_WORK INSTRUCTIONS_
Pick out the lines below that include the string "enqueue".

───── EXERCISE INPUT ─────

(* ===== verification/Serial.v ===== *)
(** * The COM1 UART

    [crates/fluxvm-hypervisor/src/devices/serial.rs].  The bytes written to the
    host's stdout and the interrupt eventfd are part of the device state. *)

From stdpp Require Import prelude list.
From Stdlib Require Import NArith Lia.
From S2P Require Import Prelude VirtioMmio Bus.

Definition IIR_NO_INT : u8 := 0x01.
Definition IIR_THR : u8 := 0x02.
Definition IIR_RDA : u8 := 0x04.
Definition IIR_FIFO_BITS : u8 := 0xc0.
Definition IER_RDA : u8 := 0x01.
Definition IER_THR : u8 := 0x02.

(** [evt] is the eventfd's counter, [None] when [interrupt_evt] is [-1]; [out] is
    what the guest sent to stdout. *)
Record Serial16550 := {
  sbase : u16; irq : u32;
  ier : u8; lcr : u8; mcr : u8; scratch : u8; dll : u8; dlm : u8; fcr : u8; iir : u8;
  rx : bytes; evt : option N; out : bytes;
}.

(** [create_eventfd] with whether the host gave a descriptor. *)
Definition create_eventfd (available : bool) : option N := if available then Some 0 else None.

Definition com1 (available : bool) : Serial16550 :=
  {| sbase := 0x3f8; irq := 4; ier := 0; lcr := 0x03; mcr := 0x08; scratch := 0; dll := 0x0c;
     dlm := 0; fcr := 0; iir := IIR_NO_INT; rx := []; evt := create_eventfd available; out := [] |}.

Definition set_regs (ie lc mc sc dl dm fc : u8) (s : Serial16550) : Serial16550 :=
  {| sbase := sbase s; irq := irq s; ier := ie; lcr := lc; mcr := mc; scratch := sc; dll := dl;
     dlm := dm; fcr := fc; iir := iir s; rx := rx s; evt := evt s; out := out s |}.

Definition set_iir (v : u8) (s : Serial16550) : Serial16550 :=
  {| sbase := sbase s; irq := irq s; ier := ier s; lcr := lcr s; mcr := mcr s;
     scratch := scratch s; dll := dll s; dlm := dlm s; fcr := fcr s; iir := v; rx := rx s;
     evt := evt s; out := out s |}.

Definition set_rx (v : bytes) (s : Serial16550) : Serial16550 :=
  {| sbase := sbase s; irq := irq s; ier := ier s; lcr := lcr s; mcr := mcr s;
     scratch := scratch s; dll := dll s; dlm := dlm s; fcr := fcr s; iir := iir s; rx := v;
     evt := evt s; out := out s |}.

Definition set_io (e : option N) (o : bytes) (s : Serial16550) : Serial16550 :=
  {| sbase := sbase s; irq := irq s; ier := ier s; lcr := lcr s; mcr := mcr s;
     scratch := scratch s; dll := dll s; dlm := dlm s; fcr := fcr s; iir := iir s; rx := rx s;
     evt := e; out := o |}.

Definition offset (s : Serial16550) (port : u16) : u16 := port - sbase s.

Definition rx_len (s : Serial16550) : usize := lenN (rx s).

Definition irq_pending (s : Serial16550) : bool := negb (iir s =? IIR_NO_INT).

Definition trigger_interrupt (s : Serial16550) : Serial16550 :=
  set_io (trigger_eventfd (evt s)) (out s) s.

(** The rising edge shared by the two interrupt sources. *)
Definition thr_empty_interrupt (s : Serial16550) : Serial16550 :=
  if negb (bits (ier s) IER_THR) then s
  else if bits (iir s) IIR_THR then s
  else trigger_interrupt (set_iir (N.lor (N.land (iir s) (U.not 8 IIR_NO_INT)) IIR_THR) s).

Definition recv_data_interrupt (s : Serial16550) : Serial16550 :=
  if negb (bits (ier s) IER_RDA) then s
  else if bits (iir s) IIR_RDA then s
  else trigger_interrupt (set_iir (N.lor (N.land (iir s) (U.not 8 IIR_NO_INT)) IIR_RDA) s).

(** [for &b in bytes { if q.len() < 1024 { q.push_back(b) } }] *)
Definition enqueue (q bs : bytes) : bytes :=
  fold_left (fun q b => if lenN q <? 1024 then q ++ [b] else q) bs q.

Definition push_rx (bs : bytes) (s : Serial16550) : Serial16550 :=
  let was_empty := match rx s with [] => true | _ => false end in
  let q := enqueue (rx s) bs in
  let now_nonempty := match q with [] => false | _ => true end in
  let s := set_rx q s in
  if was_empty && now_nonempty then recv_data_interrupt s else s.

Definition serial_out (port : u16) (data : bytes) : M Serial16550 unit :=
  let v := match data with v :: _ => v | [] => 0 end in
  let! s := get in
  let dlab := bits (lcr s) 0x80 in
  let off := offset s port in
  let regs ie lc mc sc dl dm fc := modify (set_regs ie lc mc sc dl dm fc) in
  if (off =? 0) && dlab then regs (ier s) (lcr s) (mcr s) (scratch s) v (dlm s) (fcr s)
  else if off =? 0 then modify (fun s => thr_empty_interrupt (set_io (evt s) (out s ++ [v]) s))
  else if (off =? 1) && dlab then regs (ier s) (lcr s) (mcr s) (scratch s) (dll s) v (fcr s)
  else if off =? 1 then regs (N.land v 0x0f) (lcr s) (mcr s) (scratch s) (dll s) (dlm s) (fcr s)
  else if off =? 2 then regs (ier s) (lcr s) (mcr s) (scratch s) (dll s) (dlm s) v
  else if off =? 3 then regs (ier s) v (mcr s) (scratch s) (dll s) (dlm s) (fcr s)
  else if off =? 4 then regs (ier s) (lcr s) v (scratch s) (dll s) (dlm s) (fcr s)
  else if off =? 7 then regs (ier s) (lcr s) (mcr s) v (dll s) (dlm s) (fcr s)
  else ret tt.

(** The receive buffer read: the byte and the state. *)
Definition read_rbr (s : Serial16550) : u8 * Serial16550 :=
  let '(b, q) := match rx s with [] => (0, []) | b :: q => (b, q) end in
  let s := set_rx q s in
  match q with
  | [] =>
      let i := N.land (iir s) (U.not 8 IIR_RDA) in
      (b, set_iir (if N.land i (N.lor IIR_THR IIR_RDA) =? 0 then IIR_NO_INT else i) s)
  | _ => (b, s)
  end.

─────

_SOLUTION FOR THIS PROBLEM_
Definition enqueue (q bs : bytes) : bytes :=
  let q := enqueue (rx s) bs in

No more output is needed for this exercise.